Lemma repeat_string_logn_spec s n : 1 <= n < 2 ^ 31 -> Z.of_nat (length s) * n < 2 ^ 31 ->
  let z c := replicate (Z.to_nat (Z.of_nat (length s) * c)) 0 in
  repeat_string_logn s n = Ok (z n ++ s ++ z (n - 1)).
Proof.
  intros Hn Hb z. unfold repeat_string_logn.
  assert (make_room (fun _ => 0) (u64 (Z.of_nat (length s) * n)) = Ok (z n)) as ->.
  { rewrite (wrapu_id 64) by (unfold inu; lia). unfold make_room, string_max_size.
    destruct (Z.leb_spec (Z.of_nat (length s) * n) (2 ^ 62)); [|lia]. f_equal. unfold z.
    rewrite (const_fmap _ _ 0) by done. by rewrite length_seq. }
  cbn [mbind res_bind].
  assert (forall a b, 0 <= a -> 0 <= b -> z a ++ z b = z (a + b)) as Hz.
  { intros a b Ha Hb'. unfold z. rewrite <-replicate_add. f_equal. nia. }
  match goal with |- logn_loop 64 ?body 0 _ _ ?st0 = _ =>
    destruct (logn_loop_spec (fun c (st : list Z) => st = z n ++ s ++ z (c - 1)) body n st0)
      as (st' & -> & ->); [lia| | |done]
  end.
  2: { change (1 - 1) with 0. unfold z. rewrite Z.mul_0_r. simpl. by rewrite app_nil_r. }
  intros k c Hk Hle ->. destruct (done_copies_range n k Hk Hle) as (H1 & H2 & H3).
  destruct (len_exact (Z.of_nat (length s)) k n) as [-> _]; [lia|done|done|done|].
  assert (0 < 2 ^ k) as Hp by (apply Z.pow_pos_nonneg; lia).
  assert (forall t, loadu (Z.to_nat (Z.of_nat (length s) * 2 ^ k)) (z n ++ t) 0 = Ok (z (2 ^ k))) as Hl.
  { intros t. apply load_zeros. apply Z2Nat.inj_le; nia. }
  rewrite Hl. cbn [mbind res_bind]. rewrite <-(done_copies_next n k Hk).
  destruct H3 as [E|E]; rewrite E; cbn [Z.eqb].
  - eexists. split; [done|]. rewrite <-!app_assoc, Hz by lia. do 3 f_equal. lia.
  - rewrite <-!app_assoc, Hl. cbn [mbind res_bind]. eexists. split; [done|].
    rewrite <-!app_assoc, !Hz by lia. do 3 f_equal. lia.
Qed.

(** [repeat_string_logn] resizes its result to the final length before it
    appends to it, so what it returns is twice as long and, but for one copy of
    the string in the middle, all zero bytes. *)
Theorem repeat_string_logn_zeros s n : 1 <= n < 2 ^ 31 -> Z.of_nat (length s) * n < 2 ^ 31 ->
  let z c := replicate (Z.to_nat (Z.of_nat (length s) * c)) 0 in
  repeat_string_logn s n = Ok (z n ++ s ++ z (n - 1)).
Proof. apply repeat_string_logn_spec. Qed.

Lemma repeat_string_logn_zeros_witness : repeat_string_logn [97] 2 = Ok [0; 0; 97; 0].
Proof. apply (repeat_string_logn_zeros [97] 2); vm_compute; split; congruence. Defined.

(** the counting instance of the scheme: [count_n] counts every positive
    [int] exactly, and 1 for zero and the negative ones. *)
Theorem count_n_correct m num : num < 2 ^ 31 -> count_n m num = Ok (Z.max 1 num).
Proof. apply count_n_spec. Qed.

Lemma count_n_correct_witness : count_n 0 13 = Ok 13.
Proof. apply (count_n_correct 0 13). reflexivity. Defined.

(** ** Repetition of C strings in memory *)

Section c_strings.
Context (pre room post s : list Z) (src n : nat).
Context (Hn : (1 <= n)%nat) (Hsize : Z.of_nat (length s) * Z.of_nat n < 2 ^ 31) (Hn31 : Z.of_nat n < 2 ^ 31).
(** the destination has room for [n] copies and the terminating zero *)
Context (Hroom : length room = (length s * n + 1)%nat).
(** the source is outside of it *)
Context (Hsrc : (src + length s <= length pre)%nat \/
                (length pre + length room <= src)%nat /\ (src + length s <= length (pre ++ room ++ post))%nat).
Context (Hs : take (length s) (drop src (pre ++ room ++ post)) = s).

Lemma source_stable x : length x = length room -> take (length s) (drop src (pre ++ x ++ post)) = s.
Proof.
  intros Lx. rewrite <-Hs at 2. destruct Hsrc as [H|[H _]].
  - rewrite !drop_app_le, !take_app_le by (rewrite ?length_drop; lia). done.
  - rewrite !drop_app, !(drop_ge pre), !(drop_ge x), !(drop_ge room) by lia. simpl. by rewrite Lx.
Qed.

Definition region (i : nat) : list Z := pre ++ rep i s ++ drop (length s * i) (room ++ post).

Lemma region_eq i : (i <= n)%nat -> region i = pre ++ (rep i s ++ drop (length s * i) room) ++ post.
Proof.
  intros Hi. unfold region. rewrite <-app_assoc, drop_app_le; [done|].
  assert (length s * i <= length s * n)%nat by (by apply Nat.mul_le_mono_l). lia.
Qed.

Lemma copy_source i : (i < n)%nat ->
  memcpy_fast (region i) (Z.of_nat (length pre + length s * i)) (Z.of_nat src) (Z.of_nat (length s)) = Ok (region (S i)).
Proof.
  intros Hi. assert (length s * S i <= length s * n)%nat as Hle by (apply Nat.mul_le_mono_l; lia).
  assert (length (rep i s ++ drop (length s * i) room) = length room) as L
    by (rewrite length_app, length_drop, length_rep; lia).
  destruct (list_split (length s) (length room - length s * S i) (drop (length s * i) room))
    as (y & t & E & Ly & Lt); [rewrite length_drop; lia|].
  pose proof (copy_app memcpy_fast (pre ++ rep i s) y (t ++ post) src) as C.
  rewrite Ly, !length_app, length_rep in C.
  assert ((pre ++ rep i s) ++ y ++ t ++ post = region i) as Er.
  { rewrite region_eq by lia. rewrite E, <-!app_assoc. done. }
  rewrite Er in C. rewrite C.
  - rewrite region_eq, source_stable by (done || lia). rewrite region_eq by lia.
    rewrite (Nat.mul_succ_r (length s) i), <-(drop_drop room (length s) (length s * i)), E.
    rewrite (drop_app_le y t), (drop_ge y) by lia. cbn [app].
    replace (S i) with (i + 1)%nat by lia. by rewrite rep_add, rep_1, <-!app_assoc.
  - unfold disjoint_ranges. lia.
  - rewrite !length_app in Hsrc. lia.
Qed.

Lemma write_end : wr (region n) (Z.of_nat (length pre + length s * n)) 0 = Ok (pre ++ rep n s ++ 0 :: post).
Proof.
  destruct (list_split (length s * n) 1 room) as (r & z & E & Lr & Lz); [done|]. explode_lists.
  unfold region. rewrite E, <-app_assoc, drop_app_le, drop_ge by lia. cbn [app].
  rewrite wr_Ok by (rewrite !length_app, length_rep; simpl; lia). rewrite Nat2Z.id. f_equal.
  rewrite app_assoc. replace (length pre + length s * n)%nat with (length (pre ++ rep n s) + 0)%nat
    by (rewrite length_app, length_rep; lia).
  rewrite insert_app_r. by rewrite <-app_assoc.
Qed.

Lemma original_repeat_loop_spec j fuel i : (i + j = n)%nat -> (j < fuel)%nat ->
  original_repeat_loop fuel (region i) (Z.of_nat src) (Z.of_nat (length pre + length s * i))
    (Z.of_nat (length s) + 1) (Z.of_nat n) (Z.of_nat i) =
  Ok (region n, Z.of_nat (length pre + length s * n)).
Proof.
  assert (u64 (Z.of_nat (length s) + 1 - 1) = Z.of_nat (length s)) as Eu.
  { replace (Z.of_nat (length s) + 1 - 1) with (Z.of_nat (length s)) by lia.
    apply (wrapu_id 64). unfold inu. nia. }
  revert fuel i. induction j as [|j IH]; intros [|fuel] i Hi Hf; try lia; cbn [original_repeat_loop].
  - assert (i = n) as -> by lia. by rewrite Z.ltb_irrefl.
  - destruct (Z.ltb_spec (Z.of_nat i) (Z.of_nat n)); [|lia]. rewrite Eu, copy_source by lia. cbn [mbind res_bind].
    replace (Z.of_nat (length pre + length s * i) + Z.of_nat (length s))
      with (Z.of_nat (length pre + length s * S i)) by lia.
    replace (Z.of_nat i + 1) with (Z.of_nat (S i)) by lia. apply IH; lia.
Qed.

To do:
Whenever a line of the material holds the word "intros", copy it out.

Written solution:
  intros Hn Hb z. unfold repeat_string_logn.
  { intros a b Ha Hb'. unfold z. rewrite <-replicate_add. f_equal. nia. }
  intros k c Hk Hle ->. destruct (done_copies_range n k Hk Hle) as (H1 & H2 & H3).
  { intros t. apply load_zeros. apply Z2Nat.inj_le; nia. }
  intros Lx. rewrite <-Hs at 2. destruct Hsrc as [H|[H _]].
  intros Hi. unfold region. rewrite <-app_assoc, drop_app_le; [done|].
  intros Hi. assert (length s * S i <= length s * n)%nat as Hle by (apply Nat.mul_le_mono_l; lia).
  revert fuel i. induction j as [|j IH]; intros [|fuel] i Hi Hf; try lia; cbn [original_repeat_loop].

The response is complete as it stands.